While clearly proving their vocal skills, what really made the performance such a joy to watch was the trio’s genuine warmth and onstage camaraderie. Between songs the girls exchanged playful banter, sharing tales of their former 9-member a’capella group, and how the best three (themselves) were the ones who made it. Their positive vibes really helped set the tone for the evening, and had everyone on board for the good times to come.

After final applauses for the Mei Saraswati A’capella Group, The Dianas got ready to kick on with their set. Made up of guitarists/vocalists Nathalie and Caitlin, and drummer John, the three-piece indie dreamers had this undeniably cool, carefree vibe going on that was reflected in the effortlessness of their chilled-out tunes.

Dianas_&_Mei_Saraswati_2The Dianas | Photo by Chris Davies

Lending influence to indie-pop greats such as Alpine and Two Door Cinema Club, The Dianas delivered a delectable blend of sun-stoned surf pop that had heads bopping around in bliss. Feel-good and fun, the whole set was all too easy to enjoy. However, they never quite reached the same levels of toffee-pop perfection as they did with their catchy track ‘Good Enough Girl’. With polished pop-sensible styling, this one had us floating on cloud nine.

Dianas_&_Mei_Saraswati_1The Dianas | Photo by Chris Davies

After stand-up support performances, Jimmy’s Den was packed, from the front of stage right back to the high tables. A projector flickered on, casting a grainy image of the Future Release album art, as Benjamin Witt, along with the band’s saxophonist, drummer, and double bass player, took their place on stage – signalling that the show was about to start. It was great to see Witt’s dedication to the arts community, raising awareness for the fight against funding cuts with an #istandwiththearts sign taped to his Korg synth.

In (dare I say it) a flash, they launched straight into ‘Whip Flash’ – a scratchy lo-fi guitar number from the new LP with immediate toe-tap appeal – before going on to showcase more of Witt’s exciting new work. It seemed the crowd were most excited by the more infectious dance-worthy songs from the album. With tracks such as TV Dinner , a gloomy multidimensional track loaded with funky bass and guitar, and Dead Fish, the most upbeat piece of guitar-pop, receiving the crowd’s screams of appreciation.
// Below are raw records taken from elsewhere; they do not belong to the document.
Definition query_status (id : uuid) (credentials : RobotCredentials) (robot_code : string)
    (user_id open_conversation_id : option string) (process_query_key : string) : Py S RobotQueryResult :=
  let bad o maximum := match o with Some s => negb (opaque_str s maximum) | None => false end in
  if negb (opaque_str robot_code 255) || bad user_id 255%Z || bad open_conversation_id 512%Z ||
     (bool_decide (user_id = None) && bool_decide (open_conversation_id = None)) ||
     negb (opaque_str process_query_key 500)
  then value_error
  else
    try_catch
      (token ← request_access id credentials;
       response ← _json (MkRequest id QUERY_PATH "GET"
         ([("processQueryKey", VStr process_query_key); ("robotCode", VStr robot_code)] ++
          match open_conversation_id with Some c => [("openConversationId", VStr c)] | None => [] end)%list
         (Some token));
       mret (_query_receipt response user_id))
      (λ e, if transport_error e
            then Some (mret (RobotQueryResult.Make RobotQueryState.UNKNOWN None None None
                               (Some "reconciliation_unavailable")))
            else None).
End Transport.

Example receipt_accepted :
  _receipt [("processQueryKey", VStr "k1")] (Some "u1") ["token"; "secret"] () =
  Ok (RobotSendResult.Make RobotSendState.ACCEPTED (Some "k1") None) ().
Proof. vm_compute. reflexivity. Qed.

Example receipt_other_recipient :
  _receipt [("invalidStaffIdList", VList [VStr "u2"]); ("processQueryKey", VStr "k1")] (Some "u1") [] () =
  Raise (PyError "ValueError") ().
Proof. vm_compute. reflexivity. Qed.

(** ** The state of DingTalk delivery

    The IM tables, the outbox, the capability registry and the rate limiter's windows,
    and the requests sent to the vendor, which no rollback undoes. *)

Record ImTables : Type := MkIm {
  installations : gmap uuid ImInstallation;
  bindings : gmap uuid ImInstallationBinding;
  audiences : gmap uuid ImGroupAudience;
  inbox : gmap uuid ImInboxMessage;
  artifacts : gmap uuid Artifact
}.

Record OutboxDb : Type := MkOutboxDb {
  core : Kernel;
  catalog : Registry;
  im : ImTables;
  outbox : gmap uuid DingTalkRobotOutbox;
  vendor : list VendorRequest;
  limits : gmap string Window
}.

#[export] Program Instance outbox_session : Session OutboxDb := {
  kernel := core;
  set_kernel k s := MkOutboxDb k (catalog s) (im s) (outbox s) (vendor s) (limits s);
  rollback old new :=
    MkOutboxDb (kernel_rollback (core old) (core new)) (catalog old) (im old) (outbox old)
      (vendor new) (limits new)
}.
Solve Obligations with (by intros; repeat match goal with s : OutboxDb |- _ => destruct s end).

(** [httpx] and the vendor behind it: the reply to a request, given those sent before. *)
Class RobotVendor := vendor_reply : list VendorRequest → VendorRequest → VendorReply.

Definition vendor_call `{RobotVendor} (q : VendorRequest) : Py OutboxDb VendorReply := λ s,
  Ok (vendor_reply (vendor s) q)
     (MkOutboxDb (core s) (catalog s) (im s) (outbox s) (vendor s ++ [q])%list (limits s)).

(** Assign columns of a loaded outbox row. *)
Definition update_outbox (id : uuid) (f : DingTalkRobotOutbox → DingTalkRobotOutbox) : Py OutboxDb unit :=
  modify (λ s, MkOutboxDb (core s) (catalog s) (im s) (alter f id (outbox s)) (vendor s) (limits s)).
Benjamin_Witt_Quartet_2Benjamin Witt Quartet | Photo by Chris Davies

Given the album’s complex mix of different aural textures and styles, I wasn’t sure the live performance would stand-up against it’s recorded counterpart, and whether they’d be able to find the same sweet spot between all those opposing sounds. Thankfully though, the quartet didn’t disappoint. With help from some tight live drumming, slick sax and ridiculously funky double bass, Witt’s quartet recreated the album’s unique brand of afro-infused, lo-fi soaked blues synth-pop spectacularly.

Benjamin_Witt_Quartet_3Benjamin Witt Quartet | Photo by Chris Davies

Throughout the set it was Witt’s natural musicality and style I came to enjoy most. As a former member of The Chemist and a session musician for Empire of the Sun and Kevin Parker, it’s no surprise he looks so comfortable on the tools. But seeing Witt bring his own creative vision to life confirms he’s more than a talented multi-instrumentalist. He’s developed a real knack for providing a unique point of view while still being able to set apart what sounds good.
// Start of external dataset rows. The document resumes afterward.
(* ===== verification/OutboxDispatch.v ===== *)
(** * Dispatching and reconciling a claimed delivery
      ([application/dingtalk_outbox.py], [application/dingtalk_outbox_worker.py])

    A claim is checked against the row, and everything the delivery depends on is checked
    again, before the gateway is asked; the transport asks a last time before the message
    leaves.  [DingTalkOutboxWorker] runs one round of the service's operations, each in a
    transaction of its own. *)

From S2P Require Import Prelude PyText PyVal Enums Models Kernel CanonicalJson Events EventLog.
From S2P Require Import Identity Policy RateLimit ActionState ActionGateway RobotTransport.
From S2P Require Import RobotGateway OutboxService.

(** What [_dispatch_inputs] answers. *)
Record DispatchInputs : Type := MkInputs {
  input_line : Lineage;
  input_text : string;
  input_version : uuid;
  input_principal : Principal
}.

Section Dispatch.
Context `{Environment, EventContracts, JsonEncoder, ActionPlatform, RobotVendor,
  RateLimiter (gmap string Window), PublicationGuard, OutboxSettings}.

(** The lineage of a delivery whose configuration is still the one it was queued with. *)
Definition current_lineage (s : OutboxDb) (o : DingTalkRobotOutbox) : option (Lineage * uuid) :=
  l ← delivery_lineage s o;
  version ← DingTalkRobotOutbox.capability_version_id o;
  if _queue_is_ready (line_inbox l) (line_installation l) (line_binding l) (line_connector l) (Some version) &&
     bool_decide (fingerprint_of (line_connector l) = DingTalkRobotOutbox.connector_fingerprint o)
  then Some (l, version) else None.

(** The text to deliver, when it is still the text that was queued. *)
Definition current_text (o : DingTalkRobotOutbox) (l : Lineage) : Py OutboxDb (option string) :=
  let org := DingTalkRobotOutbox.organization_id o in
  let m := line_inbox l in
  answer ← _answer_for_run_metadata org (Run.id (line_run l));
  let '(text, classification) := answer in
  delivered ←
    (if bool_decide (ImInboxMessage.conversation_type m = "group") then
       principal ← in_kernel (load_principal_by_id org (DingTalkRobotOutbox.recipient_user_id o));
       group ← _group_delivery (line_run l) m principal text classification;
       match group with
       | None => mret None
       | Some (a, mode, text') =>
           if negb (bool_decide (DingTalkRobotOutbox.audience_id o = Some (ImGroupAudience.id a))) ||
              negb (bool_decide (DingTalkRobotOutbox.audience_member_fingerprint o =
                                 Some (ImGroupAudience.member_fingerprint a))) ||
              negb (bool_decide (DingTalkRobotOutbox.delivery_mode o = mode)) ||
              negb (bool_decide (DingTalkRobotOutbox.recipient_conversation_id o =
                                 Some (ImInboxMessage.conversation_id m)))
           then mret None else mret (Some text')
       end
     else mret (Some text));
  match delivered with
  | None => mret None
  | Some content =>
      if negb (bool_decide (sha256 content = DingTalkRobotOutbox.content_fingerprint o)) ||
         negb (bool_decide (DingTalkRobotOutbox.answer_classification o = Some classification))
      then mret None else mret (Some content)
  end.

Definition _dispatch_inputs (o : DingTalkRobotOutbox) : Py OutboxDb (option DispatchInputs) :=
  s ← gets (λ s, s);
  match current_lineage s o with
  | None => mret None
  | Some (l, version) =>
      try_catch
        (text ← current_text o l;
         match text with
         | None => mret None
         | Some text =>
             principal ← in_kernel (load_principal_by_id (DingTalkRobotOutbox.organization_id o)
                                      (DingTalkRobotOutbox.recipient_user_id o));
             in_kernel (require_run_content principal (Run.id (line_run l)) false
      (Some (default "" (ImInstallation.external_corp_id (line_installation l)))));;
             mret (Some (MkInputs l text version principal))
         end)
        (λ e, if denied e then Some (mret None) else None)
  end.

(** The closure the transport calls after the token and before the message. *)
Definition authorize_send (o : DingTalkRobotOutbox) (text : string) : Py OutboxDb bool :=
  match DingTalkRobotOutbox.lease_expires_at o with
  | None => mret false
  | Some lease =>
      now ← in_kernel utc_now;
      if (lease <=? now)%Z then mret false
      else
        current ← _dispatch_inputs o;
        mret (bool_decide (input_text <$> current = Some text))
  end.

Definition delivery_of (o : DingTalkRobotOutbox) (l : Lineage) (sender : string) (version : uuid)
    (principal : Principal) : Delivery :=
  let c := line_connector l in
  let i := line_installation l in
  Delivery.Make principal (DingTalkRobotOutbox.run_id o) (DingTalkRobotOutbox.id o) (ImInstallation.id i)
    sender (_app_key c i) (_robot_code c i) (Connector.id c) (DingTalkRobotOutbox.connector_fingerprint o)
    (Connector.environment c) version (DingTalkRobotOutbox.conversation_type o)
    (DingTalkRobotOutbox.recipient_conversation_id o).

(** The [if state == ...] of [dispatch]. *)
Definition settle (sent : RobotSendResult) (o : DingTalkRobotOutbox) : Py OutboxDb DingTalkRobotOutbox :=
  let reason := RobotSendResult.reason sent in
  let finish o := outbox_audit o (value_of (DingTalkRobotOutbox.status o)) [];; mret o in
  match RobotSendResult.state sent with
  | RobotSendState.ACCEPTED =>
      o ← assign (Row.with_accepted (RobotSendResult.process_query_key sent)) o;
      o ← _set_last_error None o;
      finish o
  | RobotSendState.REJECTED =>
      o ← assign (Row.with_settled DingTalkOutboxStatus.REJECTED) o;
      o ← _set_last_error reason o;
      finish o
  | RobotSendState.UNKNOWN =>
      o ← assign (Row.with_settled DingTalkOutboxStatus.UNKNOWN) o;
      o ← _set_last_error reason o;
      finish o
  | RobotSendState.NOT_ATTEMPTED =>
      if (max_attempts <=? DingTalkRobotOutbox.attempt_count o)%Z
      then _block "delivery_retry_exhausted" reason o
      else
        now ← in_kernel utc_now;
        o ← assign (Row.with_retry (now + _retry_delay (DingTalkRobotOutbox.attempt_count o) * second)) o;
        o ← _set_last_error reason o;
        finish o
  end.

(** [except ObsionError as error: if error.code != ...: raise] *)
Definition fence_held (o : DingTalkRobotOutbox) : Py OutboxDb bool :=
  try_catch (in_kernel (acquire_source_publication_fence (DingTalkRobotOutbox.organization_id o));; mret true)
    (λ e, if bool_decide (error_code_of e = Some "authorization_fence_unavailable") then Some (mret false) else None).

(** The row a claim is still good for. *)
Definition claimed_row (c : OutboxClaim) (s : OutboxDb) : option DingTalkRobotOutbox :=
  o ← row_by DingTalkRobotOutbox.id (outbox s) (claim_outbox c);
  if bool_decide (DingTalkRobotOutbox.status o = DingTalkOutboxStatus.DISPATCHING) &&
     (DingTalkRobotOutbox.fencing_token o =? fencing_token c)%Z
  then Some o else None.

Definition dispatch (c : OutboxClaim) : Py OutboxDb (option DingTalkRobotOutbox) :=
  found ← gets (claimed_row c);
  match found with
  | None => mret None
  | Some o =>
      let answer o := o ← touch o; mret (Some o) in
      held ← fence_held o;
      if negb held then o ← _block "authorization_fence_unavailable" None o; answer o
      else
        inputs ← _dispatch_inputs o;
        match inputs with
        | None => o ← _block "delivery_preconditions_changed" None o; answer o
        | Some (MkInputs l text version principal) =>
            result ← invoke_dingtalk_robot_outbox
              (MkSend (delivery_of o l (ImInboxMessage.sender_id (line_inbox l)) version principal) text)
              (authorize_send o text);
            o ← assign (Row.with_policy_decision (send_policy_decision_id result)) o;
            o ← settle (send_result result) o;
            answer o
        end
  end.

(** ** Reconciliation *)

Definition _reconciliation_inputs (o : DingTalkRobotOutbox) :
    Py OutboxDb (option (Lineage * uuid * Principal)) :=
  s ← gets (λ s, s);
  match current_lineage s o with
  | None => mret None
  | Some (l, version) =>
      try_catch
        (principal ← in_kernel (load_principal_by_id (DingTalkRobotOutbox.organization_id o)
                                  (DingTalkRobotOutbox.recipient_user_id o));
         in_kernel (require_run_access principal (DingTalkRobotOutbox.run_id o) false);;
         if bool_decide (ImInboxMessage.conversation_type (line_inbox l) = "group") then
           audience ← _load_group_audience_for_delivery o (line_inbox l) (line_run l) principal;
           mret ((λ _, (l, version, principal)) <$> audience)
         else mret (Some (l, version, principal)))
        (λ e, if denied e then Some (mret None) else None)
  end.

(** The key of a delivery a reconciliation claim is still good for. *)
Definition reconciled_row (c : OutboxReconciliationClaim) (s : OutboxDb) : option (DingTalkRobotOutbox * string) :=
  o ← row_by DingTalkRobotOutbox.id (outbox s) (reconciled_outbox c);
  key ← DingTalkRobotOutbox.accepted_process_query_key o;
  if bool_decide (DingTalkRobotOutbox.status o = DingTalkOutboxStatus.ACCEPTED) &&
     (DingTalkRobotOutbox.reconciliation_attempt_count o =? attempt_count c)%Z && truthy key
  then Some (o, key) else None.

(** [reason or "reconciliation_status_unknown"] *)
Definition reconciliation_reason (q : RobotQueryResult) : string :=
  match RobotQueryResult.reason q with
  | Some r => if truthy r then r else "reconciliation_status_unknown"
  | None => "reconciliation_status_unknown"
  end.

Definition reconcile (c : OutboxReconciliationClaim) : Py OutboxDb (option DingTalkRobotOutbox) :=
  found ← gets (reconciled_row c);
  match found with
  | None => mret None
  | Some (o, key) =>
      inputs ← _reconciliation_inputs o;
      match inputs with
      | None =>
          o ← _set_last_error (Some "delivery_preconditions_changed") o;
          outbox_audit o "RECONCILIATION_BLOCKED" [];;
          o ← touch o;
          mret (Some o)
      | Some (l, version, principal) =>
          result ← reconcile_dingtalk_robot_outbox
            (MkQuery (delivery_of o l (DingTalkRobotOutbox.recipient_sender_id o) version principal) key);
          let query := query_result result in
          o ← assign (Row.with_receipt (query_policy_decision_id result) query
                        (_millis_to_datetime (RobotQueryResult.read_timestamp_ms query))) o;
          outcome ←
            match RobotQueryResult.state query with
            | RobotQueryState.SUCCESS =>
                o ← _set_last_error None o; mret (o, "RECONCILED")
            | RobotQueryState.FAILURE =>
                o ← assign Row.with_rejection o;
                o ← _set_last_error (Some "delivery_gateway_unavailable") o; mret (o, "RECONCILED_FAILURE")
            | RobotQueryState.UNKNOWN =>
                o ← _set_last_error (Some (reconciliation_reason query)) o; mret (o, "RECONCILIATION_UNKNOWN")
            end;
          let '(o, label) := outcome in
          outbox_audit o label
            [("operation", OStr "reconcile");
             ("vendor_send_status", opt_text (RobotQueryResult.send_status query));
             ("vendor_read_status", opt_text (RobotQueryResult.read_status query));
             ("reconciliation_reason", OStr (reconciliation_reason query))];;
          o ← touch o;
          mret (Some o)
      end
  end.

Definition list_for_admin (p : Principal) (limit : Z) : Py OutboxDb (list DingTalkRobotOutbox) :=
  raise_if (negb (can p "admin.read"))
    (AuthorizationError "admin_access_denied" "Administration access is not permitted" []);;
  gets (λ s, take (Z.to_nat (Z.min (Z.max limit 1) 100))
    (order_by (λ o o', (DingTalkRobotOutbox.updated_at o' <=? DingTalkRobotOutbox.updated_at o)%Z)
       (select (λ o, bool_decide (DingTalkRobotOutbox.organization_id o = Principal.organization_id p)) (outbox s)))).

(** ** The worker *)

Record Stats : Type := MkStats { queued : Z; dispatched : Z; reconciled : Z; unknown : Z; blocked : Z }.

(** [async with session.begin()]: what an exception leaves is rolled back; the rows other
    transactions have locked are skipped. *)
Definition run_once (locked : gset uuid) : Py OutboxDb Stats :=
  unknown ← savepoint (expire_claims locked);
  item ← savepoint (enqueue_next locked);
  let queued := match item with Some _ => 1 | None => 0 end%Z in
  claim ← savepoint (claim_next locked);
  sent ←
    match claim with
    | None => mret (0, 0)%Z
    | Some c =>
        item ← savepoint (dispatch c);
        mret (1, match item with
                 | Some o => if bool_decide (DingTalkRobotOutbox.status o = DingTalkOutboxStatus.BLOCKED)
                             then 1 else 0
                 | None => 0
                 end)%Z
    end;
  reconciliation_claim ← savepoint (claim_reconciliation locked None None);
  reconciled ←
    match reconciliation_claim with
    | None => mret 0%Z
    | Some c =>
        item ← savepoint (reconcile c);
        mret (match item with Some _ => 1 | None => 0 end)%Z
    end;
  mret (MkStats queued (fst sent) reconciled unknown (snd sent)).
End Dispatch.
Benjamin_Witt_Quartet_1Benjamin Witt Quartet | Photo by Chris Davies

After witnessing the quartet’s live rendition of Benjamin Witt’s sublime new LP, there was very little I could fault. There were times songs extended into jam sessions that went a little too long, causing the crowds attention to drop for a moment. But really, considering the talent on show, a few self-indulgent jams from some real pros seemed like a silly thing to be bothered by. All-in-all: a fun and funk-fueled performance from the talented Benjamin Witt Quartet, and an exciting glimpse into Ben Witt’s refined solo-sound.